§ **YOUR TASK**
Go through the entries below from the first line and output each one exactly, up to and including the line with "decides (the byte-pair".

§ **SUPPLIED ENTRIES**
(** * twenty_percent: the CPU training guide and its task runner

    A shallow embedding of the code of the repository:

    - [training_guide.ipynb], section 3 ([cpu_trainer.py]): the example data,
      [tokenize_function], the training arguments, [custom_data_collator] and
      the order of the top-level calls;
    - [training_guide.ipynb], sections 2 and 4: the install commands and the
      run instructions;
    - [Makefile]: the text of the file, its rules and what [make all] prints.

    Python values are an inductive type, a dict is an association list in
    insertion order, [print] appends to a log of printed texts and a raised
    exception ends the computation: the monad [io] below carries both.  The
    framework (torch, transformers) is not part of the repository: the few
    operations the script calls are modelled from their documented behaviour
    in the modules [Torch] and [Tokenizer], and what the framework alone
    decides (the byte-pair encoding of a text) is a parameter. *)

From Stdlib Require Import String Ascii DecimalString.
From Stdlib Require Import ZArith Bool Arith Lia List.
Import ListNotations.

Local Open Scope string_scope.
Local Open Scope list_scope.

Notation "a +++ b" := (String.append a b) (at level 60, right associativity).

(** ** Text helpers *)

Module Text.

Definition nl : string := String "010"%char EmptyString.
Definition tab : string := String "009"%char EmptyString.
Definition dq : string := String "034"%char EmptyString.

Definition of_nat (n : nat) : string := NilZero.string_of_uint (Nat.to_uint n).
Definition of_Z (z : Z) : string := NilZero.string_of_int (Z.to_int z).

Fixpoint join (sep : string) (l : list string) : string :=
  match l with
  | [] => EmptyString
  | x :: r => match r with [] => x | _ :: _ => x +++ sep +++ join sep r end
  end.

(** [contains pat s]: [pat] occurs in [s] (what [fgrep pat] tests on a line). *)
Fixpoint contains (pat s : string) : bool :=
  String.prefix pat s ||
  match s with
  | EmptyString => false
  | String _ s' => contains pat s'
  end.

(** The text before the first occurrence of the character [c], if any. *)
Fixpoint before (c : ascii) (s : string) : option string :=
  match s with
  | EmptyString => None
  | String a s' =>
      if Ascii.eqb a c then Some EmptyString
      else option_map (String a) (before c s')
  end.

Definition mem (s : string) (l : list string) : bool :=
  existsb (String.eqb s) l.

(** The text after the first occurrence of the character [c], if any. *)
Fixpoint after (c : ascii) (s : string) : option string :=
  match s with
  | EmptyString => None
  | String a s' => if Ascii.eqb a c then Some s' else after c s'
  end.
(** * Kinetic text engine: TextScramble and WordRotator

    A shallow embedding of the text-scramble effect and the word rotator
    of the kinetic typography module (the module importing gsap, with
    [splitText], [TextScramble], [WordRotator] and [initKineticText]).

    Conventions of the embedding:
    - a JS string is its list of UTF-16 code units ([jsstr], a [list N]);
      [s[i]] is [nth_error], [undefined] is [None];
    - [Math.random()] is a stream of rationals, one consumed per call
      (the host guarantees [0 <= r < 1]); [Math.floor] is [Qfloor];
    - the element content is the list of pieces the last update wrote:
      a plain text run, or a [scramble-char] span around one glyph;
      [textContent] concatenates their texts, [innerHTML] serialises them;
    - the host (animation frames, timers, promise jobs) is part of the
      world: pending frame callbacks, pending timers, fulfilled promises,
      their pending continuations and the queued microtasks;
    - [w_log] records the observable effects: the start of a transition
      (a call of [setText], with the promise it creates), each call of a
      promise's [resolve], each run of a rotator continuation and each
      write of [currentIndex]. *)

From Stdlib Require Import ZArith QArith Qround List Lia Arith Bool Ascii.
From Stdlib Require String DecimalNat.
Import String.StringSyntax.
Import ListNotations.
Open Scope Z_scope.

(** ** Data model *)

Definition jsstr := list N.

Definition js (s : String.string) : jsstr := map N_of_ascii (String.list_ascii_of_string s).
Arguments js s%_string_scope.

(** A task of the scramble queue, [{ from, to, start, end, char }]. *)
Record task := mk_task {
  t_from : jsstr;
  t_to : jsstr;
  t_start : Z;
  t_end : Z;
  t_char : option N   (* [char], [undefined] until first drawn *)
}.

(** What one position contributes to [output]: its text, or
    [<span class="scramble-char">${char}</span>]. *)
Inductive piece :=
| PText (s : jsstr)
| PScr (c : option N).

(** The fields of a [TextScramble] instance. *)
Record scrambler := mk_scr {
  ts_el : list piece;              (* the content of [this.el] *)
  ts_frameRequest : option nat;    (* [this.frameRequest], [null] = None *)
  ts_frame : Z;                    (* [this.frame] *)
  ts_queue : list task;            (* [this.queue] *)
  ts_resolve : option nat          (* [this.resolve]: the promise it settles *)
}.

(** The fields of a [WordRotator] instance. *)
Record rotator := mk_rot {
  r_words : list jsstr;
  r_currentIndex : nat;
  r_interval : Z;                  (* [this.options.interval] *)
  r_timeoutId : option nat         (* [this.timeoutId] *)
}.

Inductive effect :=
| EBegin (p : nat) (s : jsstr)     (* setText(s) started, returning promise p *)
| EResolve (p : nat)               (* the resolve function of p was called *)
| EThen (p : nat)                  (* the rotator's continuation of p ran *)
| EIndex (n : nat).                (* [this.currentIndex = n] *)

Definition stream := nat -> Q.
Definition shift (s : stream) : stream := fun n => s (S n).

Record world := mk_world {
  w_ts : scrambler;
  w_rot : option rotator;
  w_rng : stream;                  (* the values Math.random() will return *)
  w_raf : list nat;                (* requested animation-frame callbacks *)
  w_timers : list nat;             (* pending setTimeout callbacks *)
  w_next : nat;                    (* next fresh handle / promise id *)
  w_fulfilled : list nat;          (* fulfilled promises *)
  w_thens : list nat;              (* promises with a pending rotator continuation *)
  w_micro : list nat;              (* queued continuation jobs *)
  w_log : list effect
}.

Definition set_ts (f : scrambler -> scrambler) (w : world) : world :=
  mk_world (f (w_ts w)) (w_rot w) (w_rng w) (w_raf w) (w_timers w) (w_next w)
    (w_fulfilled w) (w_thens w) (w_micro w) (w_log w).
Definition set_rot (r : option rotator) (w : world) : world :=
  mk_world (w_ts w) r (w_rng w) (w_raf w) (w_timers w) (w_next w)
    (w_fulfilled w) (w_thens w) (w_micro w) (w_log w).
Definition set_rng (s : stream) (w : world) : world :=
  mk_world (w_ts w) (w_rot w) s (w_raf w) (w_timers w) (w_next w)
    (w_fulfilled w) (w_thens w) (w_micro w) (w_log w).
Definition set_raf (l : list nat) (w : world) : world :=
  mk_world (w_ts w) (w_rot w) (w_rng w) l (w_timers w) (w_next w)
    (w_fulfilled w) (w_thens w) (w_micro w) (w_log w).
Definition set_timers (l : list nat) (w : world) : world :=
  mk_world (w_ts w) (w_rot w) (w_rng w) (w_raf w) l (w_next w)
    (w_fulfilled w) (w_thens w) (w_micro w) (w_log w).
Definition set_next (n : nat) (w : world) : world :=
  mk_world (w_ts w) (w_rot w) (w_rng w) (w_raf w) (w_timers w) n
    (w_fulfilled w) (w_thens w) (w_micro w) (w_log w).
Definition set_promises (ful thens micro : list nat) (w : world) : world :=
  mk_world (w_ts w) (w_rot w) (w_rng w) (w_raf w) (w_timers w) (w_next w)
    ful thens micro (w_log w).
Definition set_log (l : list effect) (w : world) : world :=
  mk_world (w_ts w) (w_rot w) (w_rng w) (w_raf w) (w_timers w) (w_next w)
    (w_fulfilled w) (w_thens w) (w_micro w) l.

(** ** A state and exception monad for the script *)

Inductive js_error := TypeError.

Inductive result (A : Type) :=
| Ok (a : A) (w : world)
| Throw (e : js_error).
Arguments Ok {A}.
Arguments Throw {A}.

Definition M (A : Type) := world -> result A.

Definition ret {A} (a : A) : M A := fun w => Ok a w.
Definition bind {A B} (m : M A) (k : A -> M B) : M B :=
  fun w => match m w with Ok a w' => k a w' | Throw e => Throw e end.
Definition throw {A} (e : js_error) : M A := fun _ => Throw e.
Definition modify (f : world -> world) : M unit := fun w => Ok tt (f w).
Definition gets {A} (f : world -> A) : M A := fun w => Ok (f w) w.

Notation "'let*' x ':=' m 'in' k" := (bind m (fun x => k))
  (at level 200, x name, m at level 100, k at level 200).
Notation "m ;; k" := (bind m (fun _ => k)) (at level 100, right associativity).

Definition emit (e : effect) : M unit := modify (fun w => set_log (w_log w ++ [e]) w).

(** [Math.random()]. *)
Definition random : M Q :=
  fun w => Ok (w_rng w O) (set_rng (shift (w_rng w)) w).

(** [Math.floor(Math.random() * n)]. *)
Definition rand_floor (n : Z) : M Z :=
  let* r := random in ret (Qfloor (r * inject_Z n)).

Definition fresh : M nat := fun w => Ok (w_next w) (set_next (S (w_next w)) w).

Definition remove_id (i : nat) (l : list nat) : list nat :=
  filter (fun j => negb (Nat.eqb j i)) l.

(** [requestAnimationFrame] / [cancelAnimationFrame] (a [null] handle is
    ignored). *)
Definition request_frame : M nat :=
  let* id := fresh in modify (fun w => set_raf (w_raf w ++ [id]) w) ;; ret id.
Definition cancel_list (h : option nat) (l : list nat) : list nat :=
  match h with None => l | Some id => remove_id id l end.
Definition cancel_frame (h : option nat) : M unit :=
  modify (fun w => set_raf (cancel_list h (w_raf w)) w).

§ **EXERCISE ANSWER**
(** * twenty_percent: the CPU training guide and its task runner

    A shallow embedding of the code of the repository:

    - [training_guide.ipynb], section 3 ([cpu_trainer.py]): the example data,
      [tokenize_function], the training arguments, [custom_data_collator] and
      the order of the top-level calls;
    - [training_guide.ipynb], sections 2 and 4: the install commands and the
      run instructions;
    - [Makefile]: the text of the file, its rules and what [make all] prints.

    Python values are an inductive type, a dict is an association list in
    insertion order, [print] appends to a log of printed texts and a raised
    exception ends the computation: the monad [io] below carries both.  The
    framework (torch, transformers) is not part of the repository: the few
    operations the script calls are modelled from their documented behaviour
    in the modules [Torch] and [Tokenizer], and what the framework alone
    decides (the byte-pair encoding of a text) is a parameter. *)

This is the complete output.